Return the lines of the data below exactly. Start at the first and end with the line containing "intros Hok Hs.".

══ Dataset content ══

Lemma observed_ok p o l w : ok l w -> w_phase w = Sampled p o -> ok l (observed p o w).
Proof.
  intros Hok Hp. pose proof (ok_phase _ _ Hok) as Ho. rewrite Hp in Ho. cbn in Ho.
  pose proof (sampled_taken _ _ Ho) as Ht. destruct Hok as [Hl Hh Hc Hn Hg Hph]. unfold observed.
  rewrite Hc. destruct (observe (count_of base l) (w_tracker w)) as [c t].
  assert (Hcons : boundary_ok (consume (count_of base l) o None true) l) by (by apply consume_ok).
  destruct c; [| |destruct (pl_private p)]; split; try done; cbn; try (by apply unchanged_ok); try done.
Qed.
Lemma step_ok l w n w' : ok l w -> step w n w' -> ok (n ++ l) w'.
Proof.
  intros Hok Hs. pose proof Hok as [Hl Hh Hc Hn Hg Hp]. destruct Hs.
  - apply (quiet_ok [Activated b] l w); try done; [|others]. cbn. by rewrite <- Hh, H.
  - apply (quiet_ok [Deactivated b] l w); try done; [|others]. cbn. by rewrite <- Hh, H.
  - rewrite H in Hh. unfold process_idle. destruct (ActivationHistory.is_known _).
    { apply (quiet_ok [] l w); try done. others. }
    destruct (answered_ok e i h l) as (H1 & H2 & H3 & H4 & H5); [done..|].
    apply (quiet_ok _ l w); try done; cbn; congruence.
  - apply (quiet_ok [Copied (w_count w + 1)] l w); try done; cbn; [split; [congruence|done]|congruence|others].
  - apply (quiet_ok [Installed (service_of (w_next w))] l w); try done; cbn; [split; [congruence|done]|congruence|others].
  - apply (quiet_ok [Dropped] l w); try done. others.
  - apply (quiet_ok [Copied (w_count w + 1)] l w); try done; cbn; [split; [congruence|done]|congruence|others].
  - by split.
  - split; try done. cbn. apply seen_now. unfold source_observation, observation_of. by rewrite Hh.
  - rewrite H in Hp. unfold looked. case_match; split; try done. cbn. rewrite Hc. by apply unchanged_ok.
  - split; try done. cbn. apply seen_now. unfold source_observation, observation_of. by rewrite Hh.
  - by apply observed_ok.
  - rewrite H in Hp. destruct Hp as [Ht Hle]. unfold probed. case_match; split; try done. cbn. by apply consume_ok.
  - rewrite H in Hp. destruct Hp as [Ht Hle]. rewrite H1 in Hh.
    destruct (answered_ok e i h l) as (A1 & A2 & A3 & A4 & A5); [done..|].
    unfold process_request in H2. unfold resolved in A1. destruct (_ =? _); [|done]. injection H2 as <- <-.
    destruct (decide_ok (w_coverage w) count sample i _ _ A1 A2) as [He Hr]; [by apply boundary_app|lia|].
    split; try done; cbn; try congruence; [by apply boundary_app|].
    split_and!; [by apply taken_app|lia|done|done].
  - rewrite H in Hp. destruct Hp as [Ht Hle]. by split.
  - rewrite H in Hp. destruct Hp as (Ht & Hle & He & Hr). split; try done. cbn. apply consume_ok; [done|].
    intros Hb%Z.eqb_eq. split; [lia|]. by intros d' [= <-].
  - rewrite H in Hp. by split.
  - rewrite H in Hp. unfold checked. destruct (coverage_allows _ _) eqn:Ha; [|by split]. case_match; by split.
  - rewrite H in Hp. by split.
  - by split.
  - rewrite H in Hp. destruct Hp as [He Ha]. split; try done; [by apply boundary_app|]. cbn. split; [done|].
    exists [], l. split_and!; [done|apply not_elem_of_nil| |done]. unfold source_observation, observation_of. by rewrite Hh.
  - split; try done. by apply boundary_app.
  - by split.
Qed.
Lemma run_coverage_ok l w : steps (begin_world base) l w -> ok l w.
Proof. induction 1 as [|l w1 n w2 _ IH Hs]; [by split|]. by eapply step_ok. Qed.
End Invariant.

(** ** What is captured, and from whom *)

Lemma answered_reports e i h n : n ∈ answered e i h -> is_Some (report n).
Proof.
  assert (Hnil : n ∈ [] -> is_Some (report n)) by (intros Hn; by apply elem_of_nil in Hn).
  unfold answered, reconciled. repeat case_match; try done.
  intros [->|[->|Hn]%elem_of_cons]%elem_of_cons; [by eexists..|by apply Hnil].
Qed.
Lemma captured_step w n w' g p v : step w n w' -> Captured g p v ∈ n ->
  n = [Captured g p v] /\ exists d o, w_phase w = Rechecked p d o /\ handed_on d o w = true /\ g = dc_generation d /\ v = dc_coverage d.
Proof.
  intros Hs Hin. destruct Hs; try case_match; try (by apply answered_reports in Hin as [? Hin]);
    try (by apply elem_of_nil in Hin); apply list_elem_of_singleton in Hin; try done.
  injection Hin as -> -> ->. split; [done|]. by exists d, o.
Qed.
Lemma captured_run base l w g p v : steps (begin_world base) l w -> forall k, l = Captured g p v :: k ->
  exists w1 d o, steps (begin_world base) k w1 /\ w_phase w1 = Rechecked p d o /\ handed_on d o w1 = true /\
    g = dc_generation d /\ v = dc_coverage d.
Proof.
  induction 1 as [|l w1 n w2 Hr IH Hs]; [done|]. intros k Hk. destruct n as [|x n]; [by apply IH|].
  injection Hk as -> Hk. destruct (captured_step _ _ _ g p v Hs ltac:(by apply elem_of_cons; left)) as ([= ->] & d & o & H).
  cbn in Hk. subst l. by exists w1, d, o.
Qed.
Lemma allowed_named v excluded b : coverage_allows v excluded = true -> excluded <> [] -> named (cv_candidates v) b ->
  exists a, b = Some a /\ a ∉ excluded.
Proof.
  intros Ha Hn (a & -> & Hin). exists a. split; [done|]. unfold coverage_allows in Ha. destruct excluded as [|e l]; [done|].
  destruct (cv_incomplete v); [done|]. destruct (cv_candidates v) as [|x k] eqn:Ec; [done|]. rewrite <- Ec in *.
  rewrite forallb_forall in Ha. specialize (Ha a (proj1 (list_elem_of_In _ _) Hin)).
  intros Hx%list_elem_of_In. unfold excluded_by in Ha. apply negb_true_iff in Ha.
  assert (existsb (String.eqb a) (e :: l) = true) as Hb; [|congruence].
  apply existsb_exists. exists a. by rewrite String.eqb_refl.
Qed.
Lemma allows_complete v excluded : coverage_allows v excluded = true -> excluded <> [] -> cv_incomplete v = None.
Proof. unfold coverage_allows. by repeat case_match. Qed.

(** Two equal looks at a service that works mean that it reported nothing between them. *)
Lemma nothing_reported base l k o : log_ok base (l ++ k) -> observation_of (l ++ k) = Some o -> observation_of k = Some o ->
  ob_service o <> 0 -> ob_epoch o <> u64_max -> same_service l /\ reports l = [].
Proof.
  intros Hl. unfold observation_of. intros (h & Hh & ->)%fmap_Some (h0 & Hh0 & E)%fmap_Some Hs He. cbn in Hs, He.
  injection E as Ese Eep _ _.
  assert (Hq : same_service l) by (by eapply (same_service_between base l k)).
  split; [done|]. destruct (history_facts _ _ Hh) as [_ [H1 _]]; [done|]. destruct (history_facts _ _ Hh0) as [_ [H0 _]]; [congruence|].
  rewrite since_app, length_app in H1 by done. destruct (reports l); [done|]. cbn in H1. lia.
Qed.

(** C5: what may not come from an excluded application is not captured.  However activations,
    copies, the end and the restart of the service and the application's own writes fall between
    the steps of a poll: a payload that is handed on is that of the latest copy; the application
    in front when it was copied was known and is not on the list of exclusions, and neither is any
    other reported from then until the poll looked for the last time, all by one service.  This
    holds for the exclusions the poll was given and for any later ones its coverage is held
    against. *)
Theorem excluded_sources_are_not_captured base l g p v w :
  steps (begin_world base) (Captured g p v :: l) w ->
  coverage_allows v (pl_excluded p) = true /\
  forall excluded, excluded <> [] -> coverage_allows v excluded = true ->
  exists l3 l2 l1 a, l = l3 ++ LastLook :: l2 ++ Copied g :: l1 /\ (LastLook ∉ l3) /\
    (forall c, Copied c ∉ l3 ++ l2) /\ same_service l2 /\
    in_front l1 = Some a /\ (a ∉ excluded) /\ clean excluded l2.
Proof.
  intros H. apply (captured_run _ _ _ g p v) with (k := l) in H as (w1 & d & o & Hr & Hph & Hf & -> & ->); [|done].
  apply run_coverage_ok in Hr as [Hl _ Hc _ _ Hp]. rewrite Hph in Hp. destruct Hp as [Ha (l3 & m & -> & Hlast & Ho & He)].
  split; [done|]. intros excluded Hn Hx. apply andb_true_iff in Hf as [Hg%Z.eqb_eq Hf].
  destruct (He (allows_complete _ _ Hx Hn)) as (n & m1 & -> & Hm & Hs & Hep & l2 & l1 & -> & Hcc & Hq & Hfr & Hrep).
  destruct o as [o|]; [|by apply Z.eqb_eq in Hf]. apply bool_decide_eq_true in Hf as ->.
  assert (Hl' : log_ok base (n ++ l2 ++ Copied (dc_generation d) :: l1)).
  { apply (log_ok_app base (l3 ++ [LastLook])). by rewrite <- app_assoc. }
  destruct (nothing_reported base n _ _ Hl' Ho Hm Hs Hep) as [Hnq Hnr].
  destruct (allowed_named _ _ _ Hx Hn Hfr) as (a & Hfa & Hae).
  exists l3, (n ++ l2), l1, a. split_and!; try done.
  - by rewrite <- !app_assoc.
  - intros c Hin. apply (count_same base (l3 ++ LastLook :: n ++ l2) (Copied (dc_generation d) :: l1) c).
    + by rewrite <- app_assoc; cbn; rewrite <- app_assoc.
    + rewrite <- app_assoc. cbn [app]. rewrite <- app_assoc. by rewrite <- Hc, Hg, Hcc.
    + revert Hin. rewrite !elem_of_app, elem_of_cons, elem_of_app. tauto.
  - by apply same_service_app.
  - intros x b Hin Hxb. apply (allowed_named _ _ _ Hx Hn). rewrite Forall_forall in Hrep. apply Hrep.
    apply elem_of_reports. exists x. split; [|done]. apply elem_of_app in Hin as [Hin|Hin]; [|done].
    assert (b ∈ reports n) as Hb by (apply elem_of_reports; by exists x). rewrite Hnr in Hb. by apply elem_of_nil in Hb.
Qed.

═══

-- Response area --
Lemma observed_ok p o l w : ok l w -> w_phase w = Sampled p o -> ok l (observed p o w).
Proof.
  intros Hok Hp. pose proof (ok_phase _ _ Hok) as Ho. rewrite Hp in Ho. cbn in Ho.
  pose proof (sampled_taken _ _ Ho) as Ht. destruct Hok as [Hl Hh Hc Hn Hg Hph]. unfold observed.
  rewrite Hc. destruct (observe (count_of base l) (w_tracker w)) as [c t].
  assert (Hcons : boundary_ok (consume (count_of base l) o None true) l) by (by apply consume_ok).
  destruct c; [| |destruct (pl_private p)]; split; try done; cbn; try (by apply unchanged_ok); try done.
Qed.
Lemma step_ok l w n w' : ok l w -> step w n w' -> ok (n ++ l) w'.
Proof.
  intros Hok Hs. pose proof Hok as [Hl Hh Hc Hn Hg Hp]. destruct Hs.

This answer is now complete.